A l’époque tu vivais dans le désert, au milieu de nulle part, loin de toute terre habitée, dans un village au centre exact de la France. Le centre exact de la France passait exactement chez toi, tu le sentais, il passait dans ton appartement, il passait dans ta chambre, au centre exact du lit dans lequel tu lisais. A cette époque tu te souviens que tu relisais tes vieux livres, tu relisais le Docteur Jivago, tu relisais Guerre et Paix. Par la fenêtre, un figuier s’agitait, t’accompagnait. Parfois tu roulais jusqu’à la ville lointaine. La bibliothèque te fournissait en vieux numéros de la Quinzaine Littéraire. Un jour, en feuilletant ces vieux journaux tu fis la connaissance d’un écrivain nommé W.G. Sebald. Au centre exact de la France. (Sans compter la Corse).

Centre exact de la France

Centre exact de la France

Norwich #1 (Vermont, USA)

Norwich, Vermont, USA

Au fur et à mesure que vous marchez, vous découvrez des choses, et une chose vous conduit à une autre,

raconte W.G. Sebald dans un entretien publié par Lynn Sharon Schwarz in L’Archéologue de la Mémoire, conversations avec W.G. Sebald (Actes Sud).

En 1970, Heinrich Brüning, chancelier de la République de Weimar de 1930 à 1932, décède à Norwich, une petite ville du Vermont dans laquelle il s’était retiré. Cette même année, W.G. Sebald arrive à Norwich, Norfolk, Angleterre, où il enseigne la littérature, jusqu’à sa mort, le 14 décembre 2011.

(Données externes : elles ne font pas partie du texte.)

Lemma free_run m h u l1 a b l2 : gap m h l1 a b l2 → bounds h → 28 ≤ b - a → hd_magic m a = HEAP_MAGIC → hd_size m a = b - a → ftr m a (b - 16) →
  no_waste (last l1) → no_waste (head l2) → no_waste (last l2) →
  (∃ s', free_internal (a + 12) (mk_khs m h u) = Panic s' ∧ free_panics h a b) ∨
  ∃ m' h' l', free_internal (a + 12) (mk_khs m h u) = Ret tt (mk_khs m' h' u) ∧ same_heap h h' ∧ heap_inv m' h' l' ∧
    rest l' = rest (l1 ++ l2) ∧ kept m m' (rest (l1 ++ l2)) ∧ (length (h_index h') ≤ S (length (h_index h)))%nat ∧
    ∃ a' n, mk_seg a' n Hole ∈ l' ∧ a' ≤ a ∧ b ≤ a' + n.
Proof.
  intros G B Hn M1 M2 Hf W1 W2 W3. destruct (gap_range _ _ _ _ _ _ G) as [Ga Gb]. pose proof (bd_start _ B) as Bs. pose proof (bd_max _ B) as Bm. unfold free_internal.
  replace (a + 12 =? 0) with false by (symmetry; apply Z.eqb_neq; lia). unfold HEADER, FOOTER. replace (u64 (a + 12 - 12)) with a by (rewrite u64_small; lia).
  rewrite peek_bind, M2. replace (u64 (a + (b - a) - 16)) with (b - 16) by (rewrite u64_small; lia). rewrite !peek_bind, M1, (proj1 Hf).
  change (negb (HEAP_MAGIC =? HEAP_MAGIC)) with false. cbn iota. rewrite poke_bind. set (m0 := wrm 1 (a + 4) 1 m).
  assert (∀ x, x ≠ a + 4 → m0 x = m x) as H0 by (intros; apply wrm_out; cbn; lia).
  assert (filled m0 a b) as F0.
  { split; [done|]. split; [|apply (ftr_ext m); [intros; apply H0; lia|done]]. split; [unfold hd_magic in *; rewrite <-M1; apply rdm_ext; intros; apply H0; lia|].
    split; [unfold hd_hole, m0; by rewrite rdm_wrm|unfold hd_size in *; rewrite <-M2; apply rdm_ext; intros; apply H0; lia]. }
  assert (gap m0 h l1 a b l2) as G0 by (apply (gap_ext m); [done|intros; apply H0; lia]).
  destruct (merge_right_run m0 h u l1 a b l2 G0 B F0 W2) as [(s' & b' & E & Hb' & Hsp)|(m1 & h1 & b1 & l2' & E & S1 & G1 & F1 & L1 & O1 & D1)];
    [left; exists s'; split; [unfold kbind; by rewrite E|left; exists a, b'; split_and!; try done; lia]|].
  rewrite (kbind_ret _ _ _ _ _ E). destruct (gap_fewer m0 m1 h h1 l1 a b l2 l1 a b1 l2') as (B1 & Hl1 & N1); try done.
  { destruct D1 as [->|[k ->]]; [done|]. change (holes (mk_seg b k Hole :: l2')) with (b :: holes l2'). rewrite !length_app. cbn [length]. lia. }
  destruct (merge_left_run m1 h1 u l1 a b1 l2' G1 B1 F1 W1) as [(s' & a' & E1 & Ha' & Hsp)|(m2 & h2 & a2 & l1' & E1 & S2 & G2 & F2 & L2 & O2 & D2)].
  { left. exists s'. split; [unfold kbind; by rewrite E1|left]. exists a', b1. destruct (gap_range _ _ _ _ _ _ G1). destruct S1 as [i ->]. cbn in *. split_and!; try done; lia. }
  rewrite (kbind_ret _ _ _ _ _ E1). destruct (gap_fewer m1 m2 h1 h2 l1 a b1 l2' l1' a2 b1 l2') as (B2 & Hl2 & N2); try done.
  { destruct D2 as [->|[k ->]]; [done|]. rewrite holes_app, !length_app. lia. }
  assert (no_waste (last l2')) as W3'. { destruct D1 as [->|[k ->]]; [done|]. intros x Hx. apply (W3 x). rewrite last_cons. by rewrite Hx. }
  destruct (insert_run m2 h2 u l1' a2 b1 l2' G2 B2 F2 W3') as [[E2 Hfull]|(h3 & E2 & S3 & I3 & Hl3)]; [left; exists (mk_khs m2 h2 u); split; [done|right; tauto]|right].
  exists m2, h3, (l1' ++ mk_seg a2 (b1 - a2) Hole :: l2'). split; [done|]. split; [eapply same_heap_trans; [|eapply same_heap_trans]; done|]. split; [done|].
  assert (rest (l1' ++ l2') = rest (l1 ++ l2)) as Hr.
  { rewrite !rest_app. destruct D1 as [->|[k ->]], D2 as [->|[k' ->]]; rewrite ?rest_app, ?rest_hole, ?app_nil_r; done. }
  split; [rewrite <-Hr, !rest_app; done|]. rewrite <-Hr. split; [|split; [lia|exists a2, (b1 - a2); split; [apply elem_of_app; right; apply list_elem_of_here|lia]]]. apply (gap_kept m2 m h2 l1' a2 b1 l2' m2 G2). intros x Hx.
  rewrite O2 by lia. rewrite O1 by lia. apply H0. lia.
Qed.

Vous devez prendre des éléments hétérogènes afin d’obliger votre esprit à adopter une démarche qu’il n’a jamais expérimentée auparavant ; comme tout est le fruit du hasard, il faut mettre votre imagination à rude épreuve pour créer un lien entre tous ces éléments,

insiste Sebald,

mais l’imagination est sans bornes, elle invente sans cesse de nouvelles horreurs, de nouvelles tortures,

lui aurait sans doute répliqué Brüning, dont la politique déflationniste (réduction brutale des salaires et des dépenses sociales), comparable, lisait-on dans la presse récemment, à celle qu’impose aujourd’hui la troïka aux pays du sud de l’Europe, eut pour conséquences désastreuses de précipiter l’arrivée d’Hitler au pouvoir (et de contraindre le chancelier centriste à l’exil).